Lemma links_merge_link now a s m (L : links) id g :
  holds (store_db s) m -> links_repr m L -> link_valid a -> (forall k e, live_links L !! k = Some e -> no_collision a e) ->
  generate_id now None (store_event_handler s) = (Ok id, g) ->
  match links_merge L a with
  | Ok L' =>
      let event := encode_to_vec (set_event_id id (merge_event_args a (replaced (live_links L) a))) in
      exists s' m', merge now a s = (Ok event, s') /\ store_event_handler s' = g /\ holds (store_db s') m' /\ links_repr m' L' /\
        m' !! make_event_key id = Some event
  | Err e => merge now a s = (Err e, s)
  | _ => False
  end.
Proof using Type*.
  intros Hd Hr Ha Hnc Hg. pose proof Hr as [Hs Hc Hv]. pose proof (compact_check_spec a s m L Hd Hr Ha) as Hcheck.
  unfold links_merge. change (is_compact_state_type a) with (is_signed_type MT_LinkCompactState a).
  rewrite (link_not_compact a Ha).
  destruct (compact_states L !! link_compact_key a ≫= refused_by a) as [err|]; [by apply merge_blocked|].
  destruct (accepts (live_links L) a) eqn:Eacc; [|by apply (merge_unblocked_refused now a s m)].
  destruct (merge_unblocked_rows now a s m (live_links L) id g Hd Hs Ha Hcheck Eacc Hg) as (s' & m' & E & Hh & Hd' & Hev & Hrows).
  exists s', m'. split_and!; [done..| |done]. split; simpl; [by apply (repr_insert m)| |done].
  intros f type Hf. rewrite <- Hc by done. unfold compact_row at 1. rewrite Hrows. fold (compact_row f type).
  rewrite !lookup_insert_ne by (apply set_row_not_compact || apply primary_row_not_compact; done). apply drop_rows_ne.
  intros e _. split; [by apply set_row_not_compact|by apply primary_row_not_compact].
Qed.

(** ** Merging a compact state *)
Lemma delete_compacted m (L : links) c E :
  store_repr m (live_links L) -> oldest_first (live_links L) (fid_of c) E ->
  delete_messages (live_links L) (filter (fun e => compacts c e = true) E) = live_links (compact L c).
Proof using Type*.
  intros Hs [Hin _]. apply map_eq. intros k. apply option_eq. intros e. simpl.
  rewrite lookup_delete_messages; [|intros k' x Hx; by apply (repr_valid _ _ Hs)|intros x [_ Hx]%list_elem_of_filter; by apply Hin].
  rewrite map_lookup_filter_Some, list_elem_of_filter. simpl. destruct (compacts c e) eqn:Ec; [|naive_solver].
  split; [|naive_solver]. intros [He Hno]. destruct Hno. split; [done|]. apply Hin.
  destruct (repr_valid _ _ Hs _ _ He) as [_ <-]. split; [done|]. unfold compacts in Ec.
  by apply andb_true_iff in Ec as [[?%Z.eqb_eq _]%andb_true_iff _].
Qed.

[Assigned task] The exact lines of the material above starting at the one that contains "s = (Err e, s)" and ending at the one that contains "destruct (repr_valid _" are what to retype; leave out everything else.

[Your response]
  | Err e => merge now a s = (Err e, s)
  | _ => False
  end.
Proof using Type*.
  intros Hd Hr Ha Hnc Hg. pose proof Hr as [Hs Hc Hv]. pose proof (compact_check_spec a s m L Hd Hr Ha) as Hcheck.
  unfold links_merge. change (is_compact_state_type a) with (is_signed_type MT_LinkCompactState a).
  rewrite (link_not_compact a Ha).
  destruct (compact_states L !! link_compact_key a ≫= refused_by a) as [err|]; [by apply merge_blocked|].
  destruct (accepts (live_links L) a) eqn:Eacc; [|by apply (merge_unblocked_refused now a s m)].
  destruct (merge_unblocked_rows now a s m (live_links L) id g Hd Hs Ha Hcheck Eacc Hg) as (s' & m' & E & Hh & Hd' & Hev & Hrows).
  exists s', m'. split_and!; [done..| |done]. split; simpl; [by apply (repr_insert m)| |done].
  intros f type Hf. rewrite <- Hc by done. unfold compact_row at 1. rewrite Hrows. fold (compact_row f type).
  rewrite !lookup_insert_ne by (apply set_row_not_compact || apply primary_row_not_compact; done). apply drop_rows_ne.
  intros e _. split; [by apply set_row_not_compact|by apply primary_row_not_compact].
Qed.

(** ** Merging a compact state *)
Lemma delete_compacted m (L : links) c E :
  store_repr m (live_links L) -> oldest_first (live_links L) (fid_of c) E ->
  delete_messages (live_links L) (filter (fun e => compacts c e = true) E) = live_links (compact L c).
Proof using Type*.
  intros Hs [Hin _]. apply map_eq. intros k. apply option_eq. intros e. simpl.
  rewrite lookup_delete_messages; [|intros k' x Hx; by apply (repr_valid _ _ Hs)|intros x [_ Hx]%list_elem_of_filter; by apply Hin].
  rewrite map_lookup_filter_Some, list_elem_of_filter. simpl. destruct (compacts c e) eqn:Ec; [|naive_solver].
  split; [|naive_solver]. intros [He Hno]. destruct Hno. split; [done|]. apply Hin.
  destruct (repr_valid _ _ Hs _ _ He) as [_ <-]. split; [done|]. unfold compacts in Ec.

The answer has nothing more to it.